▶ YOUR INSTRUCTIONS: List all the lines in these records that hold "there".

─── STORED DATA ───

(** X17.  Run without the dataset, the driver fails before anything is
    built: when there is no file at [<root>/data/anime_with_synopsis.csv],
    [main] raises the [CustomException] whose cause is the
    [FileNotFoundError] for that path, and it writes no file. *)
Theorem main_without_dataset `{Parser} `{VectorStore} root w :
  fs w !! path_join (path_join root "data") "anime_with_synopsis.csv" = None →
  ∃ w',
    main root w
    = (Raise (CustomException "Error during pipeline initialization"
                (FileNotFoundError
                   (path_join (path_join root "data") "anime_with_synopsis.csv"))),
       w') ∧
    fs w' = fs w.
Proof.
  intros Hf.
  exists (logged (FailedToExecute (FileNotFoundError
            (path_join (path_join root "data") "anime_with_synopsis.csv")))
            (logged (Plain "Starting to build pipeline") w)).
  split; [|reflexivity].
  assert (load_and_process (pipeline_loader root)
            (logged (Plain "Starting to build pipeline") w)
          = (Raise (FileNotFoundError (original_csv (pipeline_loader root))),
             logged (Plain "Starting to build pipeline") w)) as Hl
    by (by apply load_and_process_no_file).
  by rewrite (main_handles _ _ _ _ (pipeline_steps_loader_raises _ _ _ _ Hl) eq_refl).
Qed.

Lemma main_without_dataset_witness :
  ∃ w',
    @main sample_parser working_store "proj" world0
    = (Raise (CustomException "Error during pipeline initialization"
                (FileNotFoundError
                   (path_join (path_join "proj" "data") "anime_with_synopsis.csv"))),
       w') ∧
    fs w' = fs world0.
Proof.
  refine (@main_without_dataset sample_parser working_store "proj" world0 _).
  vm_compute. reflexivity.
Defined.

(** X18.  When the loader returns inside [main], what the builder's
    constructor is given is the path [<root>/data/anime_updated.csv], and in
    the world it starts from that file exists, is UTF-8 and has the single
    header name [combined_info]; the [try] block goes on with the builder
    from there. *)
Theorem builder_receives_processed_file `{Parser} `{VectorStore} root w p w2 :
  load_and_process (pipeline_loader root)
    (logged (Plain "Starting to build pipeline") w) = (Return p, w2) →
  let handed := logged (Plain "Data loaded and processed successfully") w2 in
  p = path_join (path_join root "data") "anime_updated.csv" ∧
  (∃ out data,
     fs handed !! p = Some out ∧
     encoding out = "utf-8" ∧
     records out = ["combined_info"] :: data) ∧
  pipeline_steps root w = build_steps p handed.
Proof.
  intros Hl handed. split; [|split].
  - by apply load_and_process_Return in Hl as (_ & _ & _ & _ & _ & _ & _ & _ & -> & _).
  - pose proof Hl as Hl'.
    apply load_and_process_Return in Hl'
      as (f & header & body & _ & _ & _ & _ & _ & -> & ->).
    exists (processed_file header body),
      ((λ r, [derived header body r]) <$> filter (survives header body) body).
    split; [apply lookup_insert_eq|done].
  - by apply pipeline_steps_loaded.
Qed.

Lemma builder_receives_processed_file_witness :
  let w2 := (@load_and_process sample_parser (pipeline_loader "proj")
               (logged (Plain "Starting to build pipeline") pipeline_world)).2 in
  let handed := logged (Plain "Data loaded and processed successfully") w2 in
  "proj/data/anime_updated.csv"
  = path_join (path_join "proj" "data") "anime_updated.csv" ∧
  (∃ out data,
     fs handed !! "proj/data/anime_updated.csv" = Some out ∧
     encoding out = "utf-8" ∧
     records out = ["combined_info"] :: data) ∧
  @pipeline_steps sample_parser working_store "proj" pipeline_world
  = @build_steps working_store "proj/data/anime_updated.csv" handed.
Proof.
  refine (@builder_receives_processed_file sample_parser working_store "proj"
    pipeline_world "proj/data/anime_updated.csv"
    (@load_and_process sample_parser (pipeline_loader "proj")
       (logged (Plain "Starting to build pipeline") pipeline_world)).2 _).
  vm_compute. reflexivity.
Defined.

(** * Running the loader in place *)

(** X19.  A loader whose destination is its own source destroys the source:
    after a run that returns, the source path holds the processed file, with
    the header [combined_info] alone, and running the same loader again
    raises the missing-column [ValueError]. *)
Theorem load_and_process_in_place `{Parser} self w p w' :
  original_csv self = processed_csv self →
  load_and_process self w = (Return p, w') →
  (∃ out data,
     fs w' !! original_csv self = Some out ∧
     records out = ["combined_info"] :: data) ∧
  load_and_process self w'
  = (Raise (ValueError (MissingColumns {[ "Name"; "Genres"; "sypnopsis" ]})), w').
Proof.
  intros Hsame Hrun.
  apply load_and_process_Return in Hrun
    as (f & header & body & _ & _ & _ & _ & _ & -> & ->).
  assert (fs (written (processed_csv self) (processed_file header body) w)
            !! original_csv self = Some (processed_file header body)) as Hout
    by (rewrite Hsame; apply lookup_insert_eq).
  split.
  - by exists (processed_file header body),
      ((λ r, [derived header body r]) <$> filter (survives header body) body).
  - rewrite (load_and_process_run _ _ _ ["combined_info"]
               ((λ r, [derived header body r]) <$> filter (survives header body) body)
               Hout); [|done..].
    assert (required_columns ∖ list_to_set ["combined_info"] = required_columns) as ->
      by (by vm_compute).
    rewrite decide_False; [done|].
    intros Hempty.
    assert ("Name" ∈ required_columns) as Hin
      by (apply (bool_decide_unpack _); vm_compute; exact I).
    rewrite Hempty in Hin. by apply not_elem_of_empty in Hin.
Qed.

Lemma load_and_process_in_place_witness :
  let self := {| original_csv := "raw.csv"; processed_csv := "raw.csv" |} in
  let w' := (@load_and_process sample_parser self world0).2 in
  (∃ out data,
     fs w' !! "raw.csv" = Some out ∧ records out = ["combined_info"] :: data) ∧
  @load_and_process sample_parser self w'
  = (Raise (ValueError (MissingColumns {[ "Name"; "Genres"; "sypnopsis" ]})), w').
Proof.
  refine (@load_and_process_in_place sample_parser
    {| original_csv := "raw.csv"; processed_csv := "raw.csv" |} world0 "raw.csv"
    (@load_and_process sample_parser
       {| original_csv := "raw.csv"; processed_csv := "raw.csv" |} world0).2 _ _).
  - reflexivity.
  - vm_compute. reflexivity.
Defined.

───
─── STORED DATA ───

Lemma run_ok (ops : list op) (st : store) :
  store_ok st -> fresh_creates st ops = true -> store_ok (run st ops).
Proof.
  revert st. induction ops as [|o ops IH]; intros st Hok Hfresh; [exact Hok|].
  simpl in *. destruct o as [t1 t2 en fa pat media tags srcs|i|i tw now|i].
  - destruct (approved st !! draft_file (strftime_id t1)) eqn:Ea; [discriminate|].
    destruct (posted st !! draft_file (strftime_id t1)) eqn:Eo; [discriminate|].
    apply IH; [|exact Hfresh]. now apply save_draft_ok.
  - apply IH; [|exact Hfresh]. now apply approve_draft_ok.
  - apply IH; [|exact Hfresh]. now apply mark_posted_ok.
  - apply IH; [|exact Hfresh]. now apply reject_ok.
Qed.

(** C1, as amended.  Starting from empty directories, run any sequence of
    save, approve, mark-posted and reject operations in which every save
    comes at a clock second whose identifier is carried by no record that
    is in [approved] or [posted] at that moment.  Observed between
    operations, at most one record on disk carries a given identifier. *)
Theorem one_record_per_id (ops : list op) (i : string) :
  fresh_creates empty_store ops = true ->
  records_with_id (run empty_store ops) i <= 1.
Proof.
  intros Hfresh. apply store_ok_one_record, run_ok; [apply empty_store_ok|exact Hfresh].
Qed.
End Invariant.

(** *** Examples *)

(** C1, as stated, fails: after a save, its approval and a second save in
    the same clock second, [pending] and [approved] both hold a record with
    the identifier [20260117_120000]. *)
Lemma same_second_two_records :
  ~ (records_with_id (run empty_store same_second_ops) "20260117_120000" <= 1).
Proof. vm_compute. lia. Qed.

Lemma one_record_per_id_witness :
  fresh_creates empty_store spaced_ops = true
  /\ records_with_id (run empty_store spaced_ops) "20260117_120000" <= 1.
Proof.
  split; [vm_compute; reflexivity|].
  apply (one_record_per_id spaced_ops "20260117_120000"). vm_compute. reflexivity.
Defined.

───

▶ THE ANSWER:
    built: when there is no file at [<root>/data/anime_with_synopsis.csv],
    from there. *)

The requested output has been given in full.